» Problem to work on
Beneath this line are the data; copy exactly the part of them that opens with the line containing "unfold release_inner in" and closes with the line containing "Lemma doing_complete b", and only that part.

----- Task inputs -----

(* ===== verification/TurnMessages.v ===== *)
(** * The messages of a turn
    ([crates/tjuaeui-conversation/src/runtime_persistence.rs],
    [stream_persistence.rs], [response_middleware.rs], [runtime_completion.rs],
    [message_persistence.rs])

    What a relay writes to the messages table and broadcasts to the clients.
    Every write first asks the runtime state whether it is still wanted.  The
    code runs in the state monad of the Prelude over a [World]: the table, the
    broadcasts, and an environment that answers for everything else. *)

From S2P Require Import Prelude TurnClaims TurnEvents.
Open Scope tjuae_scope.

(** ** [runtime_persistence.rs] *)

Module RuntimeWriteKind.
Inductive t : Type :=
| UserMessage | AssistantTextCreate | AssistantTextFlush | AssistantTextFinalize
| AssistantThinkingFinalize | ToolCallPersist | AcpToolCallPersist | ToolGroupPersist
| TerminalFinalize | ConversationFinished | SendFailureTip | SessionKey | AcpRecoveryCleanup
| ResolvedWorkspace | StartupRecovery.
End RuntimeWriteKind.

Definition allowed_in (lifecycle : RuntimeLifecycleState.t) (kind : RuntimeWriteKind.t) : bool :=
  match lifecycle with
  | RuntimeLifecycleState.Active => true
  | RuntimeLifecycleState.Deleting | RuntimeLifecycleState.ShuttingDown =>
      match kind with RuntimeWriteKind.UserMessage => true | _ => false end
  | RuntimeLifecycleState.Cancelling =>
      match kind with
      | RuntimeWriteKind.AssistantTextCreate | RuntimeWriteKind.AssistantTextFlush
      | RuntimeWriteKind.AssistantTextFinalize | RuntimeWriteKind.AssistantThinkingFinalize
      | RuntimeWriteKind.ToolCallPersist | RuntimeWriteKind.AcpToolCallPersist
      | RuntimeWriteKind.ToolGroupPersist | RuntimeWriteKind.TerminalFinalize
      | RuntimeWriteKind.ConversationFinished => true
      | _ => false
      end
  end.

(** ** [response_middleware.rs]

    The two regular expressions are matched by hand.  The first takes an
    opening tag, then as little as possible up to a closing one. *)

Fixpoint str_drop (n : nat) (s : string) : string :=
  match n, s with
  | S n, String _ s => str_drop n s
  | _, _ => s
  end.

(** The length of the tag at the front, 0 if there is none. *)
Definition open_tag (s : string) : nat :=
  if String.prefix "<think>" s then 7 else if String.prefix "<thinking>" s then 10 else 0.
Definition close_tag (s : string) : nat :=
  if String.prefix "</think>" s then 8 else if String.prefix "</thinking>" s then 11 else 0.

(** What follows the first closing tag. *)
Fixpoint after_close (s : string) : option string :=
  match close_tag s with
  | 0 => match s with EmptyString => None | String _ s => after_close s end
  | n => Some (str_drop n s)
  end.

(** [fuel] bounds the scan by the length of the text. *)
Fixpoint strip_think (fuel : nat) (s : string) : string :=
  match fuel with
  | 0 => s
  | S fuel =>
      match s with
      | EmptyString => EmptyString
      | String a rest =>
          match open_tag s with
          | 0 => String a (strip_think fuel rest)
          | n =>
              match after_close (str_drop n s) with
              | Some rest => strip_think fuel rest
              | None => String a (strip_think fuel rest)
              end
          end
      end
  end.
Definition strip_think_tags (text : string) : string := strip_think (String.length text) text.
Definition close_active_text_segment (status : string) (s : RelayState) : M RelayState :=
  match active_text s with
  | None => st_ret s
  | Some segment =>
      let* written := finalize_text_segment (adapter relay) segment status in
      st_ret (match written with
              | Some id => add_segment id (set_text None s)
              | None => set_text None s
              end)
  end.

(** A boundary: thinking and text are closed. *)
Definition close_segments (status : string) (s : RelayState) : M RelayState :=
  let* s := complete_active_thinking s in close_active_text_segment status s.

(** *** Text and thinking *)

Definition append_thinking (segment : ThinkingSegmentState) (text : string) : ThinkingSegmentState :=
  mkThinkingSegment (thinking_id segment) (thinking_buffer segment +:+ text) (thinking_started_at segment).

(** [active_thinking.get_or_insert_with]. *)
Definition thinking_segment (s : RelayState) : M (ThinkingSegmentState * RelayState) :=
  match active_thinking s with
  | Some segment => st_ret (segment, s)
  | None =>
      let* (id, s) := mint_segment_msg_id s in
      let* now := ask now_ms in
      st_ret (mkThinkingSegment id "" now, s)
  end.

Definition handle_thinking (data : ThinkingEventData) (s : RelayState) : M RelayState :=
  if bool_decide (thinking_status data = Some "done") then complete_active_thinking s
  else
    let* s := close_active_text_segment "finish" s in
    let s := on_summary (saw_visible (negb (bool_decide (thinking_content data = "")))) s in
    let* (segment, s) := thinking_segment s in
    let segment := append_thinking segment (thinking_content data) in
    forward_with_msg_id (thinking_id segment) (AgentStreamEvent.Thinking data);;
    st_ret (set_thinking (Some segment) s).

Definition append_text (segment : TextSegmentState) (text : string) : TextSegmentState :=
  mkTextSegment (text_id segment) (text_buffer segment +:+ text) (text_created_at segment)
    (record_created segment) (flush_counter segment + 1).
Definition reset_counter (segment : TextSegmentState) : TextSegmentState :=
  mkTextSegment (text_id segment) (text_buffer segment) (text_created_at segment) (record_created segment) 0.
(* ===== verification/RelayText.v ===== *)
(** * Text becomes messages
    ([crates/tjuaeui-conversation/src/stream_relay.rs], [stream_persistence.rs])

    The relay's text segments against a reference that cuts the list of events
    at its boundaries: what the table holds at the end of a turn, in an
    environment where ids are fresh and writes succeed. *)

From stdpp Require Import pretty.
From S2P Require Import Prelude TurnClaims TurnEvents TurnMessages StreamRelay.
Open Scope tjuae_scope.

(** ** Text becomes messages

    The reference: the text between two boundaries is one run; runs without
    text leave no message. *)
Section Text.
Context `{Printed} {E : Type} `{!TurnEnv E} (relay : StreamRelay).
#[local] Abbreviation World := (World (E:=E)).

Definition boundary (e : AgentStreamEvent.t) : bool :=
  match e with
  | AgentStreamEvent.SegmentBreak | AgentStreamEvent.ToolCall _ | AgentStreamEvent.AcpToolCall _
  | AgentStreamEvent.ToolGroup _ => true
  | AgentStreamEvent.Thinking data => negb (bool_decide (thinking_status data = Some "done"))
  | _ => false
  end.

Definition text_of (e : AgentStreamEvent.t) : string :=
  match e with AgentStreamEvent.Text content => content | _ => "" end.

(** The runs of a list of events, the first one being continued. *)
Fixpoint text_runs (es : list AgentStreamEvent.t) : list string :=
  match es with
  | [] => [""]
  | e :: es =>
      if boundary e then "" :: text_runs es
      else match text_runs es with
           | run :: runs => (text_of e +:+ run) :: runs
           | [] => [text_of e]
           end
  end.

Definition written_runs (es : list AgentStreamEvent.t) : list string :=
  List.filter (fun run => negb (bool_decide (run = ""))) (text_runs es).

Definition full_text (es : list AgentStreamEvent.t) : string := String.concat "" (map text_of es).

(** The same, run by run, as the relay goes. *)
Record Runs : Type := mkRuns { closed_runs : list string; open_run : string }.
Definition next_run (r : Runs) (e : AgentStreamEvent.t) : Runs :=
  if boundary e then mkRuns (closed_runs r ++ [open_run r]) "" else mkRuns (closed_runs r) (open_run r +:+ text_of e).

Lemma text_runs_nonempty es : exists run runs, text_runs es = run :: runs.
Proof.
  destruct es as [|e es]; simpl; [by do 2 eexists|]. destruct (boundary e); [by do 2 eexists|].
  destruct (text_runs es); by do 2 eexists.
Qed.

Lemma run_list_runs es r :
  let r' := run_list next_run r es in
  closed_runs r' ++ [open_run r'] =
    closed_runs r ++ match text_runs es with run :: runs => (open_run r +:+ run) :: runs | [] => [] end.
Proof.
  revert r. induction es as [|e es IH]; intros r; [simpl; by rewrite str_app_nil|].
  rewrite run_list_cons. cbn zeta. rewrite IH. destruct (text_runs_nonempty es) as (run & runs & Hruns).
  unfold next_run. simpl text_runs. rewrite Hruns. destruct (boundary e); simpl.
  - by rewrite <- app_assoc, str_app_nil.
  - by rewrite str_app_assoc.
Qed.

Lemma concat_cons s l : String.concat "" (s :: l) = s +:+ String.concat "" l.
Proof. destruct l; simpl; [by rewrite str_app_nil|done]. Qed.

Lemma concat_runs es : String.concat "" (text_runs es) = full_text es.
Proof.
  unfold full_text. induction es as [|e es IH]; [done|]. destruct (text_runs_nonempty es) as (run & runs & Hruns).
  cbn [map]. rewrite concat_cons, <- IH. simpl text_runs. rewrite Hruns. destruct (boundary e) eqn:He.
  - rewrite concat_cons. by destruct e.
  - by rewrite !concat_cons, str_app_assoc.
Qed.

Lemma concat_written l : String.concat "" (List.filter (fun run => negb (bool_decide (run = ""))) l) = String.concat "" l.
Proof.
  induction l as [|run l IH]; [done|]. rewrite concat_cons. cbn [List.filter].
  case_bool_decide as Hr; cbn [negb]; [by subst|by rewrite concat_cons, IH].
Qed.

(** *** A calm environment

    Ids are fresh, writes succeed, the conversation is neither deleted nor the
    program shut down.  [calm U e]: in state [e] the ids in [U] are taken. *)
Definition persisting (l : RuntimeLifecycleState.t) : bool :=
  match l with RuntimeLifecycleState.Active | RuntimeLifecycleState.Cancelling => true | _ => false end.

Record Calm (calm : gset string -> E -> Prop) : Prop := {
  calm_id : forall U e, calm U e ->
    (fst (generate_short_id e) ∉ U) /\ calm ({[fst (generate_short_id e)]} ∪ U) (snd (generate_short_id e));
  calm_now : forall U e, calm U e -> calm U (snd (now_ms e));
  calm_runtime : forall U e, calm U e -> calm U (snd (runtime_state e)) /\
    persisting (lifecycle_for (relay_conversation relay) (fst (runtime_state e))) = true;
  calm_writes : forall U e, calm U e -> calm U (snd (write_fails e)) /\ fst (write_fails e) = false;
  calm_reads : forall U e, calm U e -> calm U (snd (read_fails e));
  calm_found : forall U e, calm U e -> calm U (snd (conversation_found e));
  calm_bodies : forall names U e, calm U e -> calm U (snd (resolver_bodies names e));
}.

Context (calm : gset string -> E -> Prop) (Hcalm : Calm calm).

(** The ids the agent gives to its tool calls. *)
Context (tools : gset string) (Hmsg : relay_msg_id relay ∉ tools).

Definition nonempty_runs (l : list string) : list string :=
  List.filter (fun run => negb (bool_decide (run = ""))) l.

(** The row of a text segment. *)
Definition shows (m : gmap string MessageRow) (id run : string) : Prop :=
  exists r, m !! id = Some r /\ row_type r = "text" /\ row_content r = print_text run /\ row_hidden r = false.

(** No text segment has this id, and no tool call. *)
Definition free_id (s : RelayState) (U : gset string) (id : string) : Prop :=
  used_primary s = true /\ id ∈ U /\ (id ∉ tools) /\ id ∉ text_segments s.

Record text_ok (U : gset string) (r : Runs) (s : RelayState) (m : gmap string MessageRow) : Prop := {
  ok_dom : dom m ⊆ U;
  ok_tools : tools ⊆ U;
  ok_msg : relay_msg_id relay ∈ U;
  ok_primary : used_primary s = false -> m !! relay_msg_id relay = None /\ active_text s = None /\
    active_thinking s = None /\ text_segments s = [];
  ok_segments : Forall2 (shows m) (text_segments s) (nonempty_runs (closed_runs r));
  ok_full : full_text_buffer s = String.concat "" (closed_runs r) +:+ open_run r;
  ok_distinct : NoDup (text_segments s);
  ok_no_tool : Forall (fun id => id ∉ tools) (text_segments s);
  ok_active : match active_text s with
    | None => open_run r = ""
    | Some t => text_buffer t = open_run r /\ free_id s U (text_id t) /\
        (if record_created t then exists row, m !! text_id t = Some row /\ row_type row = "text"
         else m !! text_id t = None)
    end;
  ok_thinking : match active_thinking s with
    | None => True
    | Some k => active_text s = None /\ free_id s U (thinking_id k) /\ m !! thinking_id k = None
    end;
}.

(** [X]: ids known to be taken. *)
Definition text_inv (X : gset string) (r : Runs) (s : RelayState) (w : World) : Prop :=
  exists U, X ⊆ U /\ calm U (env w) /\ text_ok U r s (messages w).

Lemma ok_more U U' r s m : U ⊆ U' -> text_ok U r s m -> text_ok U' r s m.
Proof.
  intros HU [D T M P S L N F A K]. split; try done; [set_solver..| |].
  - destruct (active_text s); [|done]. destruct A as (A1 & (A2 & A3 & A4 & A5) & A6). split; [done|].
    split; [|done]. split; [done|]. set_solver.
  - destruct (active_thinking s); [|done]. destruct K as (K1 & (K2 & K3 & K4 & K5) & K6). split; [done|].
    split; [|done]. split; [done|]. set_solver.
Qed.

(** A write to an id that is not one of the relay's. *)
Definition elsewhere (s : RelayState) (id : string) : Prop :=
  (id ∉ text_segments s) /\ (used_primary s = false -> id <> relay_msg_id relay) /\
  (forall t, active_text s = Some t -> id <> text_id t) /\ (forall k, active_thinking s = Some k -> id <> thinking_id k).

Lemma shows_other m id row l runs : id ∉ l -> Forall2 (shows m) l runs -> Forall2 (shows (<[id := row]> m)) l runs.
Proof.
  intros Hid Hl. induction Hl as [|x run l runs Hx Hl IH]; constructor.
  - destruct Hx as (r & Hr & Hc). exists r. rewrite lookup_insert_ne; [done|set_solver].
  - apply IH. set_solver.
Qed.

Lemma ok_write U r s m id row :
  id ∈ U -> elsewhere s id -> text_ok U r s m -> text_ok U r s (<[id := row]> m).
Proof.
  intros HU (Hseg & Hprim & Htext & Hthink) [D T M P S L N F A K]. split; try done.
  - set_solver.
  - intros Hp. rewrite lookup_insert_ne by (by apply Hprim). by apply P.
  - by apply shows_other.
  - destruct (active_text s) as [t|]; [|done]. destruct A as (A1 & A2 & A3). split; [done|]. split; [done|].
    rewrite lookup_insert_ne by (by apply Htext). done.
  - destruct (active_thinking s) as [k|]; [|done]. destruct K as (K1 & K2 & K3). split; [done|]. split; [done|].
    rewrite lookup_insert_ne by (by apply Hthink). done.
Qed.

(** Ids of the agent and new ids are elsewhere. *)
Lemma elsewhere_tool U r s m id : text_ok U r s m -> id ∈ tools -> elsewhere s id.
Proof.
  intros [D T M P S L N F A K] Hid. split; [|split; [|split]].
  - intros Hin. rewrite Forall_forall in F. by apply (F id).
  - by intros _ ->.
  - intros t Ht ->. rewrite Ht in A. by destruct A as (_ & (_ & _ & A & _) & _).
  - intros k Hk ->. rewrite Hk in K. by destruct K as (_ & (_ & _ & K & _) & _).
Qed.

Lemma elsewhere_new U r s m id : text_ok U r s m -> id ∉ U -> elsewhere s id.
Proof.
  intros [D T M P S L N F A K] Hid. split; [|split; [|split]].
  - intros Hin. apply Hid, D. apply list_elem_of_lookup in Hin as [i Hi].
    destruct (Forall2_lookup_l _ _ _ _ _ S Hi) as (run & _ & row & Hrow & _). by eapply elem_of_dom_2.
  - by intros _ ->.
  - intros t Ht ->. rewrite Ht in A. by destruct A as (_ & (_ & A & _) & _).
  - intros k Hk ->. rewrite Hk in K. by destruct K as (_ & (_ & K & _) & _).
Qed.

(** *** The operations keep it *)

Lemma inv_ask {A} (f : E -> A * E) X r s :
  (forall U e, calm U e -> calm U (snd (f e))) -> triple (text_inv X r s) (ask f) (fun _ => text_inv X r s).
Proof.
  intros Hf w (U & HX & Hc & Hok). unfold ask. specialize (Hf U (env w) Hc). destruct (f (env w)) as [a e]. by exists U.
Qed.

Lemma inv_now X r s : triple (text_inv X r s) (ask now_ms) (fun _ => text_inv X r s).
Proof. apply inv_ask, Hcalm. Qed.

Lemma inv_broadcast f X r s : triple (text_inv X r s) (broadcast f) (fun _ => text_inv X r s).
Proof. by intros w Hw. Qed.

Lemma inv_new_id X r s :
  triple (text_inv X r s) (ask generate_short_id) (fun id w =>
    (elsewhere s id /\ id ∉ tools) /\ messages w !! id = None /\ text_inv ({[id]} ∪ X) r s w).
Proof.
  intros w (U & HX & Hc & Hok). unfold ask. destruct (calm_id _ Hcalm U (env w) Hc) as [Hnew Hc'].
  destruct (generate_short_id (env w)) as [id e]. simpl in *.
  pose proof (ok_tools _ _ _ _ Hok) as HT. pose proof (ok_dom _ _ _ _ Hok) as HD.
  split; [split; [by eapply elsewhere_new|set_solver]|]. split; [apply not_elem_of_dom; set_solver|].
  exists ({[id]} ∪ U). split; [set_solver|]. split; [done|]. by apply (ok_more U); [set_solver|].
Qed.

Lemma inv_some_id X r s :
  triple (text_inv X r s) (ask generate_short_id) (fun id w => elsewhere s id /\ text_inv ({[id]} ∪ X) r s w).
Proof. eapply triple_post; [apply inv_new_id|]. by intros id w ([He _] & _ & Hw). Qed.

(** What a relay writes is wanted. *)
Lemma inv_allows kind X r s : allowed_in RuntimeLifecycleState.Cancelling kind = true ->
  triple (text_inv X r s) (allows_write (adapter relay) kind) (fun ok w => ok = true /\ text_inv X r s w).
Proof.
  intros Hk. unfold allows_write, coordinator_allows. destruct (has_persistence (adapter relay)); [|by intros w].
  eapply (triple_bind _ _ _ (fun rt w => persisting (lifecycle_for (relay_conversation relay) rt) = true /\ text_inv X r s w)).
  - intros w (U & HX & Hc & Hok). unfold ask. destruct (calm_runtime _ Hcalm U (env w) Hc) as [Hc' Hp].
    destruct (runtime_state (env w)) as [rt e]. split; [done|]. by exists U.
  - intros rt w [Hp Hw]. split; [|done]. simpl.
    change (adapter_conversation_id (adapter relay)) with (relay_conversation relay).
    by destruct (lifecycle_for (relay_conversation relay) rt).
Qed.

Lemma inv_when kind m X r s : allowed_in RuntimeLifecycleState.Cancelling kind = true ->
  triple (text_inv X r s) m (fun _ => text_inv X r s) ->
  triple (text_inv X r s) (when_allowed (adapter relay) kind m) (fun _ => text_inv X r s).
Proof.
  intros Hk Hm. unfold when_allowed. eapply triple_bind; [by apply inv_allows|]. intros ok. apply triple_pure.
  by intros ->.
Qed.

Lemma inv_write_ok X r s :
  triple (text_inv X r s) (ask write_fails) (fun failed w => failed = false /\ text_inv X r s w).
Proof.
  intros w (U & HX & Hc & Hok). unfold ask. destruct (calm_writes _ Hcalm U (env w) Hc) as [Hc' Hf].
  destruct (write_fails (env w)) as [failed e]. split; [done|]. by exists U.
Qed.

Lemma inv_set id row X r s w : id ∈ X -> elsewhere s id -> text_inv X r s w ->
  text_inv X r s (set_messages (<[id := row]> (messages w)) w).
Proof.
  intros Hid He (U & HX & Hc & Hok). exists U. split; [done|]. split; [done|]. apply ok_write; [set_solver|done|done].
Qed.

Lemma inv_insert row X r s : row_id row ∈ X -> elsewhere s (row_id row) ->
  triple (text_inv X r s) (insert_message row) (fun _ => text_inv X r s).
Proof.
  intros HX He. unfold insert_message. eapply triple_bind; [apply inv_write_ok|]. intros failed w [-> Hw].
  simpl. case_bool_decide; [done|]. by apply inv_set.
Qed.

Lemma inv_update id u X r s : id ∈ X -> elsewhere s id ->
  triple (text_inv X r s) (update_message id u) (fun _ => text_inv X r s).
Proof.
  intros HX He. unfold update_message. eapply triple_bind; [apply inv_write_ok|]. intros failed w [-> Hw].
  destruct (messages w !! id); [|done]. by apply inv_set.
Qed.
Lemma release_gives_back t : let '(_, t') := release_claim input t in
  does 0 0 0 t (mkTurn (world t') (calls t') (claim t) (options t')) /\ claim t' = given_back (claim t).
Proof.
  unfold release_claim, st_bind. pose proof (doing_asks runtime_state t) as Ha.
  destruct (asks runtime_state t) as [rt t1]. cbn [snd] in Ha. pose proof (does_claim _ _ _ _ _ Ha) as Hc.
  destruct (release_for_turn true (turn_id_of input) (claim t1) rt) as [[b c] rt'] eqn:Hr. simpl. split.
  - destruct Ha as [C F _]. by split.
  - unfold release_for_turn in Hr. rewrite Hc in Hr. unfold given_back.
    case_bool_decide as Hid; simpl in Hr; [|by injection Hr].
    unfold release_inner in Hr. destruct (claim t) as [cv tn rel]. destruct rel; simpl in *; [by injection Hr as <- <- <-|].
    destruct (release_turn cv tn rt). by injection Hr as <- <- <-.
Qed.

Lemma doing_complete b : doing 0 0 0 (complete_released_turn (E:=E) (Options:=Options) input b).
Proof. unfold complete_released_turn. ask_nothing. Qed.
Lemma doing_feedback failed auth message : doing 0 0 0 (feedback (E:=E) (Options:=Options) input failed auth message).
Proof. unfold feedback. ask_nothing. Qed.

-----

» Answer section
    unfold release_inner in Hr. destruct (claim t) as [cv tn rel]. destruct rel; simpl in *; [by injection Hr as <- <- <-|].
    destruct (release_turn cv tn rt). by injection Hr as <- <- <-.
Qed.

Lemma doing_complete b : doing 0 0 0 (complete_released_turn (E:=E) (Options:=Options) input b).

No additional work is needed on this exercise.